• _TASK TO CARRY OUT_:
Every line from the beginning of the data through the line containing "match reads with" should be reproduced exactly, and no further lines should be output.

Saved entries:
(* ===== verification/Io.v ===== *)
(** * Printing, [io.rs] and [serial.rs]

    Formatted text arrives as the pieces the formatter passes to [write_str].
    Every print goes to the serial line and to one screen: the console that
    has the focus, or the text screen of [Vga.v] under its lock.  [sprint]
    formats into a caller's buffer.  A wait that the hardware or a lock never
    ends is modelled as no result, like a panic. *)
From S2P Require Import Prelude Text Gfx Draw Terminal Console Vga Sync.

(** ** The serial line *)
Definition COM1 : Z := 0x3F8.
(** The values the line status register will read, and the writes so far. *)
Record Serial := mk_serial { status : list Z; sent : list (Z * Z) }.
Definition outb (p v : Z) : ST Serial unit := modify (fun l => mk_serial (status l) (sent l ++ [(p, v)])).
Definition init : ST Serial unit :=
  outb (COM1 + 1) 0x00;; outb (COM1 + 3) 0x80;; outb (COM1 + 0) 0x03;; outb (COM1 + 1) 0x00;;
  outb (COM1 + 3) 0x03;; outb (COM1 + 2) 0xC7;; outb (COM1 + 4) 0x0B.
(** The [while !tx_ready()] loop: reads up to the first ready one are used up. *)
Definition tx_ready (s : Z) : bool := is_set s 0x20.
Fixpoint spin (reads : list Z) : option (list Z) :=
  match reads with
  | [] => None
  | s :: reads => if tx_ready s then Some reads else spin reads
  end.
Definition serial_byte (byte : Z) : ST Serial unit := fun l =>
  match spin (status l) with
  | Some reads => outb COM1 byte (mk_serial reads (sent l))
  | None => Panic
  end.
Definition serial_str (s : list Z) : ST Serial unit := for_in s serial_byte.

(** ** The sinks *)
Record Io := mk_io { serial : Serial; active : option Console; screen : SpinLock Writer }.
Definition on_serial {A} (m : ST Serial A) : ST Io A := fun io =>
  match m (serial io) with Ret a l => Ret a (mk_io l (active io) (screen io)) | Panic => Panic end.
(** [vga::WRITER.lock()], a function on the writer, and the guard's drop. *)
Definition with_vga {A} (m : ST Writer A) : ST Io A := fun io =>
  let '(was_locked, l) := swap_true (screen io) in
  if was_locked then Panic else
  match m (deref l) with
  | Ret a w => Ret a (mk_io (serial io) (active io) (drop (deref_mut l w)))
  | Panic => Panic
  end.
Section io.
Variable fscale : Z.
Definition on_console {A} (m : ST Console A) (c : Console) : ST Io A := fun io =>
  match m c with Ret a c' => Ret a (mk_io (serial io) (Some c') (screen io)) | Panic => Panic end.
(** The console that will be printed to, or [None] for the text screen. *)
Definition set_console_sink (target : option Console) : ST Io unit :=
  modify (fun io => mk_io (serial io) target (screen io)).
Definition print (args : list (list Z)) : ST Io unit :=
  on_serial (for_in args serial_str);;
  io ← get_st;
  match active io with
  | Some c => on_console (for_in args (Console.write_str fscale)) c
  | None => with_vga (for_in args Vga.write_str)
  end.
Definition clear_active : ST Io unit :=
  io ← get_st;
  match active io with
  | Some c => on_console Console.clear c
  | None => with_vga Vga.clear
  end.
(** With [try_lock]: a locked screen is skipped. *)
Definition exception_print (s : list Z) : ST Io unit :=
  on_serial (serial_str s);;
  io ← get_st;
  match try_lock (screen io) with
  | (Some _, l) =>
      match Vga.write_str s (deref l) with
      | Ret _ w => put_st (mk_io (serial io) (active io) (drop (deref_mut l w)))
      | Panic => panic
      end
  | (None, l) => put_st (mk_io (serial io) (active io) l)
  end.
End io.

(** ** Formatting into a buffer *)
Record StackStr := mk_stack { buffer : list Z; len : nat }.
Definition stack_write_str (s : list Z) : ST StackStr unit :=
  for_in s (fun byte w =>
    if decide (len w < length (buffer w))%nat
    then Ret tt (mk_stack (<[len w := byte]> (buffer w)) (S (len w)))
    else Ret tt w).
(** The text of the result, [buffer[..len]]. *)
Definition sprint (buf : list Z) (args : list (list Z)) : option (list Z) :=
  match for_in args stack_write_str (mk_stack buf 0) with
  | Ret _ w => Some (take (len w) (buffer w))
  | Panic => None
  end.

Lemma stack_write_str_fills s w :
  (len w <= length (buffer w))%nat ->
  wp (stack_write_str s) (fun _ w' => length (buffer w') = length (buffer w) /\ (len w' <= length (buffer w'))%nat /\
    take (len w') (buffer w') = take (length (buffer w)) (take (len w) (buffer w) ++ s)) w.
Proof.
  revert w. induction s as [|b s IH]; intros w Hw.
  { apply wp_ret. split_and!; [done|done|]. rewrite app_nil_r, take_take. f_equal. lia. }
  unfold stack_write_str in *. cbn [for_in]. apply wp_bind. unfold wp at 1. case_decide as Hlt.
  - eapply wp_conseq; [apply IH; simpl; rewrite length_insert; lia|]. simpl. rewrite length_insert.
    intros [] w' (Hl & Hle & E). split_and!; [done|done|]. rewrite E, (take_S_r _ _ b) by (by apply list_lookup_insert_eq).
    rewrite take_insert_ge, <- app_assoc by lia. done.
  - eapply wp_conseq; [by apply IH|]. intros [] w' (Hl & Hle & E). split_and!; [done|done|]. rewrite E.
    rewrite !take_app_ge by (rewrite length_take; lia). rewrite length_take.
    replace (length (buffer w) - len w `min` length (buffer w))%nat with 0%nat by lia. done.
Qed.

Lemma take_take_app (n : nat) (d s : list Z) : take n (take n d ++ s) = take n (d ++ s).
Proof. rewrite !take_app, take_take, Nat.min_id, length_take. do 2 f_equal. lia. Qed.

(** ** The serial line, once it is ready often enough *)
Definition ready_reads (l : Serial) : nat := length (filter (fun s => tx_ready s = true) (status l)).
Lemma spin_ready reads :
  (0 < length (filter (fun s => tx_ready s = true) reads))%nat ->
  exists rest, spin reads = Some rest /\
    length (filter (fun s => tx_ready s = true) reads) = S (length (filter (fun s => tx_ready s = true) rest)).
Proof.
  induction reads as [|s reads IH]; simpl; [lia|]. rewrite filter_cons. destruct (tx_ready s) eqn:E.
  - rewrite decide_True by done. intros _. by exists reads.
  - rewrite decide_False by done. exact IH.
Qed.
Lemma serial_str_sends s l :
  (length s <= ready_reads l)%nat ->
  wp (serial_str s) (fun _ l' => sent l' = sent l ++ map (pair COM1) s /\
    ready_reads l = (length s + ready_reads l')%nat) l.
Proof.
  revert l. induction s as [|b s IH]; intros l Hl; [apply wp_ret; by rewrite app_nil_r|].
  unfold serial_str in *. cbn [for_in]. apply wp_bind. simpl in Hl. unfold ready_reads in Hl.
  destruct (spin_ready (status l)) as (rest & E & En); [lia|].
  unfold wp at 1, serial_byte, outb, modify. rewrite E. cbn [status sent].
  eapply wp_conseq; [apply IH; unfold ready_reads; simpl; lia|]. intros [] l' [E1 E2]. split.
  - rewrite E1. simpl. by rewrite <- app_assoc.
  - unfold ready_reads in *. simpl in *. lia.
Qed.
Lemma wp_pieces {S} (m : list Z -> ST S unit) (ok : list Z -> Prop) (Inv : list Z -> S -> Prop) args :
  (forall d s st, ok s -> Inv d st -> wp (m s) (fun _ st' => Inv (d ++ s) st') st) ->
  Forall ok args -> forall d st, Inv d st -> wp (for_in args m) (fun _ st' => Inv (d ++ concat args) st') st.
Proof.
  intros Hm. induction 1 as [|s args Hs _ IH]; intros d st Hi; [apply wp_ret; by rewrite app_nil_r|].
  cbn [for_in concat]. apply wp_bind. eapply wp_conseq; [by apply Hm|]. intros [] st' Hi'.
  eapply wp_conseq; [by apply IH|]. intros [] st''. by rewrite app_assoc.
Qed.
Lemma serial_pieces_send args l :
  (length (concat args) <= ready_reads l)%nat ->
  wp (for_in args serial_str) (fun _ l' => sent l' = sent l ++ map (pair COM1) (concat args)) l.
Proof.
  revert l. induction args as [|s args IH]; intros l Hl; [apply wp_ret; by rewrite app_nil_r|].
  cbn [for_in concat] in *. rewrite length_app in Hl. apply wp_bind.
  eapply wp_conseq; [apply serial_str_sends; lia|]. intros [] l1 [E1 En].
  eapply wp_conseq; [apply IH; lia|]. intros [] l2 E2. by rewrite E2, E1, map_app, app_assoc.
Qed.
Abbreviation console_text c := (term_write (fun b => b) (Z.to_nat (cols c)) (Z.to_nat (rows c)) true).
Abbreviation screen_text c := (term_write (fun b => mk_char b c) W H false).
Lemma console_pieces fscale args c t :
  1 <= fscale -> Console.shows fscale c t -> Forall (Forall (fun b => 0 <= b)) args ->
  wp (for_in args (Console.write_str fscale)) (fun _ c' => same_style c c' /\
    Console.shows fscale c' (console_text c t (concat args))) c.
Proof.
  intros Hf Hs Ha.
  apply (wp_pieces _ (Forall (fun b => 0 <= b)) (fun d c' => same_style c c' /\ Console.shows fscale c' (console_text c t d)))
    with (d := []); [|exact Ha|done]. intros d s c1 Hb [Hst Hs1].
  eapply wp_conseq; [by apply (write_str_shows fscale Hf)|]. intros [] c2 [Hst2 Hs2].
  split; [by eapply same_style_trans|]. destruct Hst as (Ec & Er & _). unfold term_write in *. rewrite Ec, Er in Hs2. by rewrite foldl_app.
Qed.
Lemma screen_pieces args c w t :
  refines c w t -> wp (for_in args Vga.write_str) (fun _ w' => refines c w' (screen_text c t (concat args))) w.
Proof.
  intros Hr. apply (wp_pieces _ (fun _ => True) (fun d w' => refines c w' (screen_text c t d))) with (d := []); [|by apply Forall_true|done].
  intros d s w1 _ Hr1. eapply wp_conseq; [by apply write_str_refines|]. intros [] w2 [Hr2 _].
  unfold term_write in *. by rewrite foldl_app.
Qed.

(** What a reader of the screens sees: a terminal behind the focused console
    and one behind the text screen. *)
Definition sees (fscale : Z) (io : Io) (front : term (C := Z)) (c : Z) (back : term (C := ScreenChar)) : Prop :=
  match active io with Some k => Console.shows fscale k front | None => True end /\
  refines c (data (screen io)) back.

(** A print reaches the serial line and exactly one screen: given a serial
    line that becomes ready often enough and an unlocked text screen, every byte
    of every piece leaves on the serial port in order; with a console in focus the
    text is written to that console's terminal and the text screen is untouched,
    without one to the text screen, whose lock is free again. *)
Theorem print_reaches_one_screen fscale args io front c back :
  1 <= fscale -> Forall (Forall (fun b => 0 <= b)) args -> sees fscale io front c back -> locked (screen io) = false ->
  (length (concat args) <= ready_reads (serial io))%nat ->
  wp (print fscale args) (fun _ io' =>
    sent (serial io') = sent (serial io) ++ map (pair COM1) (concat args) /\ locked (screen io') = false /\
    match active io with
    | Some k => screen io' = screen io /\ exists k', active io' = Some k' /\
        sees fscale io' (console_text k front (concat args)) c back
    | None => active io' = None /\ sees fscale io' front c (screen_text c back (concat args))
    end) io.
Proof.
  intros Hf Ha [Hfr Hb] Hl Hr. unfold print. apply wp_bind. unfold wp at 1, on_serial.
  destruct (wp_elim _ _ _ (serial_pieces_send args (serial io) Hr)) as ([] & l & -> & El). apply wp_get. cbn [active].
  destruct (active io) as [k|] eqn:Ea; cbn in Hfr.
  - unfold wp, on_console. destruct (wp_elim _ _ _ (console_pieces fscale args k front Hf Hfr Ha)) as ([] & c' & -> & _ & Hs).
    split_and!; [exact El|exact Hl|done|]. by exists c'.
  - unfold wp, with_vga, swap_true, deref. cbn [screen data]. rewrite Hl.
    destruct (wp_elim _ _ _ (screen_pieces args c (data (screen io)) back Hb)) as ([] & w & -> & Hw). split_and!; try done.
Qed.

(** An exception report gets out: the formatted text is the given text cut
    to the buffer's length, it leaves on the serial line, and the report never
    waits for the text screen: one held by the interrupted code is left as it is,
    a free one shows the text and is free again. *)
Theorem exception_report_gets_out buf args io c back :
  refines c (data (screen io)) back -> (length buf <= ready_reads (serial io))%nat ->
  exists text, sprint buf args = Some text /\ text = take (length buf) (concat args) /\
    wp (exception_print text) (fun _ io' =>
      sent (serial io') = sent (serial io) ++ map (pair COM1) text /\ active io' = active io /\
      if locked (screen io) then screen io' = screen io
      else locked (screen io') = false /\ refines c (data (screen io')) (screen_text c back text)) io.
Proof.
  intros Hb Hr.
  assert (wp (for_in args stack_write_str) (fun _ w => length (buffer w) = length buf /\ (len w <= length (buffer w))%nat /\
    take (len w) (buffer w) = take (length buf) (concat args)) (mk_stack buf 0)) as Hw.
  { apply (wp_pieces stack_write_str (fun _ => True) (fun d w => length (buffer w) = length buf /\ (len w <= length (buffer w))%nat /\
      take (len w) (buffer w) = take (length buf) d)) with (d := []); [|by apply Forall_true|simpl; split_and!; [done|lia|by rewrite take_nil]].
    intros d s w _ (El & Hle & Et). eapply wp_conseq; [by apply stack_write_str_fills|]. intros [] w' (El' & Hle' & Et').
    split_and!; [lia|done|]. rewrite Et', Et, El. apply take_take_app. }
  destruct (wp_elim _ _ _ Hw) as ([] & w & E & El & Hle & Et). unfold sprint. rewrite E. eexists. split; [done|]. split; [exact Et|].
  rewrite Et. clear w E El Hle Et Hw. set (text := take _ _).
  assert (length text <= ready_reads (serial io))%nat as Ht by (unfold text; rewrite length_take; lia).
  unfold exception_print. apply wp_bind. unfold wp at 1, on_serial.
  destruct (wp_elim _ _ _ (serial_str_sends text (serial io) Ht)) as ([] & l & -> & El & _). apply wp_get.
  unfold try_lock, swap_true. cbn [screen]. destruct (screen io) as [lk w] eqn:Es. cbn [locked data] in *. destruct lk; [by split_and!|].
  unfold deref. cbn [data]. destruct (wp_elim _ _ _ (write_str_refines text c w back Hb)) as ([] & w' & -> & Hw & _).
  by split_and!.
Qed.

(** The buffer can end in the middle of a character. *)
Lemma sprint_cuts_characters : sprint [0; 0] [[110]; [0xC3; 0xA9]] = Some [110; 0xC3] /\ from_utf8 [110; 0xC3] = None.
Proof. split; reflexivity. Qed.

Definition blank_writer : Writer := mk_writer 0 0 7 (replicate 2000 (mk_char 32 7)) [].
Lemma blank_writer_refines : refines 7 blank_writer (term_clear (fun b => mk_char b 7) W H).
Proof. exact (cleared_shows 7 blank_writer eq_refl eq_refl). Qed.
Example print_reaches_one_screen_witness :
  let io := mk_io (mk_serial [0; 0x60; 0x20; 0; 0; 0x7F] []) (Some (Console.new 1 3 2 0xFFFFFF 0)) (mk_lock false blank_writer) in
  exists io' k, print 1 [[72]; []; [105; 10]] io = Ret tt io' /\ sent (serial io') = [(COM1, 72); (COM1, 105); (COM1, 10)] /\
    active io' = Some k /\ Console.row k = 1 /\ Console.col k = 0.
Proof.
  intros io.
  destruct (wp_elim _ _ _ (print_reaches_one_screen 1 [[72]; []; [105; 10]] io (term_clear (fun b => b) 3 2) 7
    (term_clear (fun b => mk_char b 7) W H) ltac:(lia) ltac:(repeat constructor; lia)
    (conj (shows_fresh 1 ltac:(lia) 3 2 0xFFFFFF 0 ltac:(unfold dims_ok, gw; lia)) blank_writer_refines) eq_refl
    ltac:(vm_compute; lia))) as ([] & io' & E & Es & _ & _ & k & Ek & [Hs _]).
  exists io', k. split; [exact E|]. split; [exact Es|]. split; [exact Ek|]. rewrite Ek in Hs.
  destruct Hs as (_ & _ & Hr & Hc & _). rewrite <- Hr, <- Hc. split; vm_compute; reflexivity.
Defined.
Example exception_report_gets_out_witness :
  let io := mk_io (mk_serial [0x20; 0x20; 0x20; 0x20] []) None (mk_lock true blank_writer) in
  exists text io', sprint [0; 0; 0] [[10; 61]; [33; 33]] = Some text /\ exception_print text io = Ret tt io' /\
    sent (serial io') = [(COM1, 10); (COM1, 61); (COM1, 33)] /\ screen io' = screen io.
Proof.
  intros io.
  destruct (exception_report_gets_out [0; 0; 0] [[10; 61]; [33; 33]] io 7 (term_clear (fun b => mk_char b 7) W H)
    blank_writer_refines ltac:(vm_compute; lia)) as (text & E & Et & Hw).
  destruct (wp_elim _ _ _ Hw) as ([] & io' & E' & Es & _ & Hl). exists text, io'.
  split; [exact E|]. split; [exact E'|]. split; [rewrite Es, Et; reflexivity|exact Hl].
Defined.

• _SOLUTION TO THIS PROBLEM_:
(* ===== verification/Io.v ===== *)
(** * Printing, [io.rs] and [serial.rs]

    Formatted text arrives as the pieces the formatter passes to [write_str].
    Every print goes to the serial line and to one screen: the console that
    has the focus, or the text screen of [Vga.v] under its lock.  [sprint]
    formats into a caller's buffer.  A wait that the hardware or a lock never
    ends is modelled as no result, like a panic. *)
From S2P Require Import Prelude Text Gfx Draw Terminal Console Vga Sync.

(** ** The serial line *)
Definition COM1 : Z := 0x3F8.
(** The values the line status register will read, and the writes so far. *)
Record Serial := mk_serial { status : list Z; sent : list (Z * Z) }.
Definition outb (p v : Z) : ST Serial unit := modify (fun l => mk_serial (status l) (sent l ++ [(p, v)])).
Definition init : ST Serial unit :=
  outb (COM1 + 1) 0x00;; outb (COM1 + 3) 0x80;; outb (COM1 + 0) 0x03;; outb (COM1 + 1) 0x00;;
  outb (COM1 + 3) 0x03;; outb (COM1 + 2) 0xC7;; outb (COM1 + 4) 0x0B.
(** The [while !tx_ready()] loop: reads up to the first ready one are used up. *)
Definition tx_ready (s : Z) : bool := is_set s 0x20.
Fixpoint spin (reads : list Z) : option (list Z) :=
  match reads with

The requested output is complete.